— EXERCISE DATA —
(** C6.  The summarization call of a request is immediately preceded by
    its pass through the throttle of 2 requests per 60 seconds; a request
    that comes to the throttle when its caller already has 2 admitted
    requests within the last 60 seconds fails there, without any
    summarization call and without touching the world; so, of three
    requests of one caller within 60 seconds, the first two having gone as
    far as their summarization calls, the third one that comes to the
    throttle is refused and issues no summarization call. *)
Theorem C6_throttle_precedes_the_model_call :
  (forall sv req w content,
     In (ModelCall content) (calls (createYoutubeSummary sv req w)) ->
     exists before after,
       calls (createYoutubeSummary sv req w)
       = before ++ RateLimit 60 2 :: ModelCall content :: after /\
       no_model_call before /\ no_model_call after) /\
  (forall sv req w,
     In (RateLimit 60 2) (calls (createYoutubeSummary sv req w)) ->
     2 <= Z.of_nat (List.length (recent_hits 60 (ip req) (now sv) (hits w))) ->
     result (createYoutubeSummary sv req w) = inl RateLimitExceeded /\
     no_model_call (calls (createYoutubeSummary sv req w)) /\
     world (createYoutubeSummary sv req w) = w) /\
  (forall sv1 sv2 sv3 req1 req2 req3 w content1 content2,
     let o1 := createYoutubeSummary sv1 req1 w in
     let o2 := createYoutubeSummary sv2 req2 (world o1) in
     let o3 := createYoutubeSummary sv3 req3 (world o2) in
     ip req1 = ip req3 -> ip req2 = ip req3 ->
     now sv1 <= now sv2 <= now sv3 -> now sv3 < now sv1 + 60 ->
     In (ModelCall content1) (calls o1) ->
     In (ModelCall content2) (calls o2) ->
     In (RateLimit 60 2) (calls o3) ->
     result o3 = inl RateLimitExceeded /\
     no_model_call (calls o3) /\
     world o3 = world o2).
Proof.
  split; [exact model_call_follows_throttle|].
  split; [exact throttle_rejects|].
  intros sv1 sv2 sv3 req1 req2 req3 w content1 content2 o1 o2 o3
    Hip1 Hip2 Htime Hwindow H1 H2 H3.
  apply throttle_rejects; [exact H3|].
  pose proof (model_call_admitted sv2 req2 (world o1) content2 H2) as E2.
  pose proof (model_call_admitted sv1 req1 w content1 H1) as E1.
  fold o1 in E1, E2. fold o2 in E2. rewrite E2, E1, Hip1, Hip2.
  unfold recent_hits. cbn [filter fst snd].
  rewrite String.eqb_refl. cbn [andb].
  replace (now sv3 - 60 <? now sv2) with true by (symmetry; apply Z.ltb_lt; lia).
  replace (now sv3 - 60 <? now sv1) with true by (symmetry; apply Z.ltb_lt; lia).
  cbn [List.length]. lia.
Qed.

Lemma C6_witness :
  let o1 := createYoutubeSummary (Sample.services_with 100 "ck1")
              (Sample.request "v=abc") Sample.empty_world in
  let o2 := createYoutubeSummary (Sample.services_with 110 "ck2")
              (Sample.request "v=def") (world o1) in
  let o3 := createYoutubeSummary (Sample.services_with 130 "ck3")
              (Sample.request "v=ghi") (world o2) in
  result o3 = inl RateLimitExceeded /\
  no_model_call (calls o3) /\
  world o3 = world o2.
Proof.
  refine (proj2 (proj2 C6_throttle_precedes_the_model_call)
            (Sample.services_with 100 "ck1") (Sample.services_with 110 "ck2")
            (Sample.services_with 130 "ck3")
            (Sample.request "v=abc") (Sample.request "v=def")
            (Sample.request "v=ghi") Sample.empty_world
            "Youtube video transcript: [0s] Intro mor"
            "Youtube video transcript: [0s] Intro mor"
            eq_refl eq_refl _ _ _ _ _).
  - cbn. lia.
  - cbn. lia.
  - vm_compute. tauto.
  - vm_compute. tauto.
  - vm_compute. tauto.
Defined.

(** ** The splitter *)

Lemma chunkSize_nonneg (sv : Services) :
  0 <= maxTokens sv -> (0 <= chunkSize sv)%Q.
Proof.
  intros H. unfold chunkSize. apply Qmult_le_0_compat.
  - change 0%Q with (inject_Z 0). now rewrite <- Zle_Qle.
  - discriminate.
Qed.

(** The first chunk exists, fits the budget, and is the whole text when
    the text fits. *)
Lemma first_chunk (sv : Services) (text_ : string) (budget : Q) :
  (forall ids, List.length (encode sv (decode sv ids)) <= List.length ids)%nat ->
  (0 <= budget)%Q ->
  exists chunk,
    hd_error (splitTextByToken sv text_ budget) = Some chunk /\
    (inject_Z (Z.of_nat (countTokens sv chunk)) <= budget)%Q /\
    (fits sv text_ budget = true ->
     splitTextByToken sv text_ budget = [text_] /\ chunk = text_).
Proof.
  intros Hlaw Hb. unfold splitTextByToken.
  destruct (fits sv text_ budget) eqn:Hfits.
  - exists text_. split; [reflexivity|]. split; [|auto].
    now apply Qle_bool_iff.
  - destruct (encode sv text_) as [|x ids] eqn:Hids.
    + unfold fits, countTokens in Hfits. rewrite Hids in Hfits.
      apply not_true_iff_false in Hfits. exfalso. apply Hfits.
      apply Qle_bool_iff. exact Hb.
    + set (n := Z.to_nat (Qfloor budget)).
      exists (decode sv (firstn n (x :: ids))).
      split; [|split; [|discriminate]].
      * change (slices (List.length (x :: ids)) n (x :: ids))
          with (firstn n (x :: ids)
                :: slices (List.length ids) n (skipn n (x :: ids))).
        reflexivity.
      * apply Qle_trans with (inject_Z (Qfloor budget)); [|apply Qfloor_le].
        rewrite <- Zle_Qle. unfold countTokens.
        pose proof (Hlaw (firstn n (x :: ids))) as H1.
        pose proof (firstn_le_length n (x :: ids)) as H2.
        assert (0 <= Qfloor budget).
        { change 0 with (Qfloor (inject_Z 0)). now apply Qfloor_resp_le. }
        unfold n in *. lia.
Qed.

(** What the summarization call is sent. *)
Lemma model_call_content (sv : Services) (req : AppNextApiRequest) (w : World)
  (content : string) :
  In (ModelCall content) (calls (createYoutubeSummary sv req w)) ->
  exists url transcripts,
    YoutubeSummarySchema_parse sv (body req) = inr url /\
    transcribeVideo sv url = inr transcripts /\
    content
    = user_message
        (hd_error (splitTextByToken sv (assemble transcripts) (chunkSize sv))).
Proof.
  intros Hin.
  run_handler; cbn [In] in Hin;
    repeat match goal with
      | H : _ \/ _ |- _ => destruct H; try discriminate
      | H : False |- _ => destruct H
      | H : ModelCall ?c = ModelCall content |- _ =>
          assert (content = c) by congruence; clear H; subst content
      end;
    eauto.
Qed.

(** C9.  With a tokenizer that never counts more tokens in a decoded slice
    than the slice holds, and a context size that is not negative: the
    transcript sent in the summarization call is the first chunk of the
    split of the assembled text under the budget of 7/10 of the model's
    context size; its token count is within that budget; and when the
    assembled text is itself within the budget, the split is that one chunk
    and the chunk is the assembled text. *)
Theorem C9_first_chunk_within_budget (sv : Services) (req : AppNextApiRequest)
  (w : World) (content : string) :
  (forall ids, List.length (encode sv (decode sv ids)) <= List.length ids)%nat ->
  0 <= maxTokens sv ->
  In (ModelCall content) (calls (createYoutubeSummary sv req w)) ->
  exists url transcripts chunk,
    YoutubeSummarySchema_parse sv (body req) = inr url /\
    transcribeVideo sv url = inr transcripts /\
    hd_error (splitTextByToken sv (assemble transcripts) (chunkSize sv))
    = Some chunk /\
    content = "Youtube video transcript: " +++ chunk /\
    (chunkSize sv == inject_Z (maxTokens sv) * (7 # 10))%Q /\
    (inject_Z (Z.of_nat (countTokens sv chunk)) <= chunkSize sv)%Q /\
    (fits sv (assemble transcripts) (chunkSize sv) = true ->
     splitTextByToken sv (assemble transcripts) (chunkSize sv)
     = [assemble transcripts] /\
     chunk = assemble transcripts).
Proof.
  intros Hlaw Hmax Hin.
  destruct (model_call_content sv req w content Hin)
    as (url & transcripts & Hp & Ht & Hc).
  destruct (first_chunk sv (assemble transcripts) (chunkSize sv) Hlaw
              (chunkSize_nonneg sv Hmax)) as (chunk & Hhd & Hbound & Hfit).
  exists url, transcripts, chunk.
  split; [assumption|]. split; [assumption|]. split; [assumption|].
  split; [rewrite Hc, Hhd; reflexivity|].
  split; [reflexivity|]. split; assumption.
Qed.

Lemma char_tokenizer_law (ids : list positive) :
  (List.length (Sample.char_encode (Sample.char_decode ids)) <= List.length ids)%nat.
Proof.
  unfold Sample.char_encode, Sample.char_decode.
  rewrite list_ascii_of_string_of_list_ascii, !length_map. apply Nat.le_refl.
Qed.

Lemma C9_witness :
  exists chunk,
    hd_error (splitTextByToken Sample.services (assemble Sample.lines)
                (chunkSize Sample.services)) = Some chunk /\
    (inject_Z (Z.of_nat (countTokens Sample.services chunk))
     <= chunkSize Sample.services)%Q.
Proof.
  assert (Hin : In (ModelCall "Youtube video transcript: [0s] Intro mor")
                  (calls (createYoutubeSummary Sample.services
                            (Sample.request "v=abc") Sample.empty_world))).
  { vm_compute. tauto. }
  destruct (C9_first_chunk_within_budget Sample.services
              (Sample.request "v=abc") Sample.empty_world
              "Youtube video transcript: [0s] Intro mor"
              char_tokenizer_law ltac:(cbn; lia) Hin)
    as (url & transcripts & chunk & Hp & Ht & Hhd & _ & _ & Hbound & _).
  cbn in Hp, Ht. injection Hp as <-. injection Ht as <-.
  exists chunk. split; assumption.
Defined.

(** * Further properties *)

(** ** The marker test *)

Lemma trimEnd_head (c : ascii) (s : string) :
  JS.isWhiteSpace c = false -> exists r, JS.trimEnd (String c s) = String c r.
Proof.
  intros Hc. cbn [JS.trimEnd]. destruct (JS.trimEnd s); rewrite ?Hc; eauto.
Qed.

Lemma trimEnd_starts_with_dash (t : string) :
  JS.startsWith (JS.trimEnd t) "-" = true -> exists r, t = String "-" r.
Proof.
  unfold JS.startsWith. destruct t as [|c t]; [discriminate|].
  cbn [JS.trimEnd].
  assert (H : forall r, String.prefix "-" (String c r) = true -> c = "-"%char).
  { intros r. cbn [String.prefix]. destruct (ascii_dec "-" c); [auto | discriminate]. }
  destruct (JS.trimEnd t); [destruct (JS.isWhiteSpace c); [discriminate|]|];
    intros Hp; apply H in Hp; subst c; eauto.
Qed.

Lemma trimStart_decomp (s : string) :
  exists ws, all_whitespace ws = true /\ s = ws +++ JS.trimStart s.
Proof.
  induction s as [|c s [ws [Hws Hs]]].
  - exists "". auto.
  - cbn [JS.trimStart]. destruct (JS.isWhiteSpace c) eqn:Hc.
    + exists (String c ws). cbn [all_whitespace String.append].
      rewrite Hc, Hws, <- Hs. auto.
    + exists "". auto.
Qed.

Lemma trimStart_whitespace_prefix (ws rest : string) :
  all_whitespace ws = true ->
  JS.trimStart (ws +++ String "-" rest) = String "-" rest.
Proof.
  induction ws as [|c ws IH]; [reflexivity|].
  cbn [all_whitespace String.append JS.trimStart]. intros H.
  apply andb_prop in H. destruct H as [Hc Hws]. rewrite Hc. now apply IH.
Qed.

(** X1.  A line counts as a marker line exactly when its first character
    that is not white space is a dash: its text is some white space, then
    a dash, then anything. *)
Theorem startsWithDash_iff_first_visible_is_dash (line : Transcript) :
  startsWithDash line = true <->
  exists ws rest,
    all_whitespace ws = true /\ text line = ws +++ String "-" rest.
Proof.
  unfold startsWithDash, JS.trim. split.
  - intros H. apply trimEnd_starts_with_dash in H. destruct H as [r Hr].
    destruct (trimStart_decomp (text line)) as [ws [Hws Hs]].
    exists ws, r. rewrite <- Hr. auto.
  - intros [ws [rest [Hws ->]]]. rewrite trimStart_whitespace_prefix by assumption.
    destruct (trimEnd_head "-" rest eq_refl) as [r ->].
    unfold JS.startsWith. cbn. now destruct r.
Qed.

— TASK PROMPT —
When a line of the records includes "maxTokens", that line belongs in the answer.

— EXERCISE RESPONSE —
  0 <= maxTokens sv -> (0 <= chunkSize sv)%Q.
  0 <= maxTokens sv ->
    (chunkSize sv == inject_Z (maxTokens sv) * (7 # 10))%Q /\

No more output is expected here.